**Brief:** Each line from the one that includes "#[export] Instance DirEntry_codec_ok" to the last line of the data below should be set down exactly; no other lines are wanted.

(Saved data entries)
◆ ◆ ◆ ◆ ◆

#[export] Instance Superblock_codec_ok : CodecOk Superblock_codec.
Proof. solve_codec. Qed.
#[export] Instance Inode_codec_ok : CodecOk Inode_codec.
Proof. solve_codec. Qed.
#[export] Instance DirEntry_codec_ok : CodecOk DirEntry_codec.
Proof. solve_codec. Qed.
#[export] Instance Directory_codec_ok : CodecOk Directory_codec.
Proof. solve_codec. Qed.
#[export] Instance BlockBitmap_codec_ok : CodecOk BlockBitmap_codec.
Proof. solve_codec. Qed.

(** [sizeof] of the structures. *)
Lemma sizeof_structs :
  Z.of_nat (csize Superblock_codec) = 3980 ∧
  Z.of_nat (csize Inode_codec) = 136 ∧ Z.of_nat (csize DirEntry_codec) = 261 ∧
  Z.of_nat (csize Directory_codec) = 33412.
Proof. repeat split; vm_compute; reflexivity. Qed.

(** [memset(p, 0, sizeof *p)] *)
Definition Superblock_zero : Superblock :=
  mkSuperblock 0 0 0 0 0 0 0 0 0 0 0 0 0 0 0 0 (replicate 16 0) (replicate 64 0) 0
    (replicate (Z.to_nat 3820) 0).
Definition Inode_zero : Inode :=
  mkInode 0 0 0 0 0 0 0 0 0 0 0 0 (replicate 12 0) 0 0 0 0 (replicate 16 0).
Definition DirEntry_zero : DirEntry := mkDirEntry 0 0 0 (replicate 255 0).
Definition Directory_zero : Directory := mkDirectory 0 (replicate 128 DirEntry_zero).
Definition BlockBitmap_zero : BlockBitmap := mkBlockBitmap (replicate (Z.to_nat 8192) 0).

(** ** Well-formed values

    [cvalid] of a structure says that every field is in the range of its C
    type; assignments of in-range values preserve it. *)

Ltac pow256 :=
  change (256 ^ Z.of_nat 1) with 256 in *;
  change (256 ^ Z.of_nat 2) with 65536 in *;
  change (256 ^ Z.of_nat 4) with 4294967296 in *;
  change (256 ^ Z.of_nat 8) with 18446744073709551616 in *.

◆ ◆ ◆ ◆ ◆

**Answer box:**
#[export] Instance DirEntry_codec_ok : CodecOk DirEntry_codec.
Proof. solve_codec. Qed.
#[export] Instance Directory_codec_ok : CodecOk Directory_codec.
Proof. solve_codec. Qed.
#[export] Instance BlockBitmap_codec_ok : CodecOk BlockBitmap_codec.
Proof. solve_codec. Qed.

(** [sizeof] of the structures. *)
Lemma sizeof_structs :
  Z.of_nat (csize Superblock_codec) = 3980 ∧
  Z.of_nat (csize Inode_codec) = 136 ∧ Z.of_nat (csize DirEntry_codec) = 261 ∧
  Z.of_nat (csize Directory_codec) = 33412.
Proof. repeat split; vm_compute; reflexivity. Qed.

(** [memset(p, 0, sizeof *p)] *)
Definition Superblock_zero : Superblock :=
  mkSuperblock 0 0 0 0 0 0 0 0 0 0 0 0 0 0 0 0 (replicate 16 0) (replicate 64 0) 0
    (replicate (Z.to_nat 3820) 0).
Definition Inode_zero : Inode :=
  mkInode 0 0 0 0 0 0 0 0 0 0 0 0 (replicate 12 0) 0 0 0 0 (replicate 16 0).
Definition DirEntry_zero : DirEntry := mkDirEntry 0 0 0 (replicate 255 0).
Definition Directory_zero : Directory := mkDirectory 0 (replicate 128 DirEntry_zero).
Definition BlockBitmap_zero : BlockBitmap := mkBlockBitmap (replicate (Z.to_nat 8192) 0).

(** ** Well-formed values

    [cvalid] of a structure says that every field is in the range of its C
    type; assignments of in-range values preserve it. *)

Ltac pow256 :=
  change (256 ^ Z.of_nat 1) with 256 in *;
  change (256 ^ Z.of_nat 2) with 65536 in *;
  change (256 ^ Z.of_nat 4) with 4294967296 in *;
  change (256 ^ Z.of_nat 8) with 18446744073709551616 in *.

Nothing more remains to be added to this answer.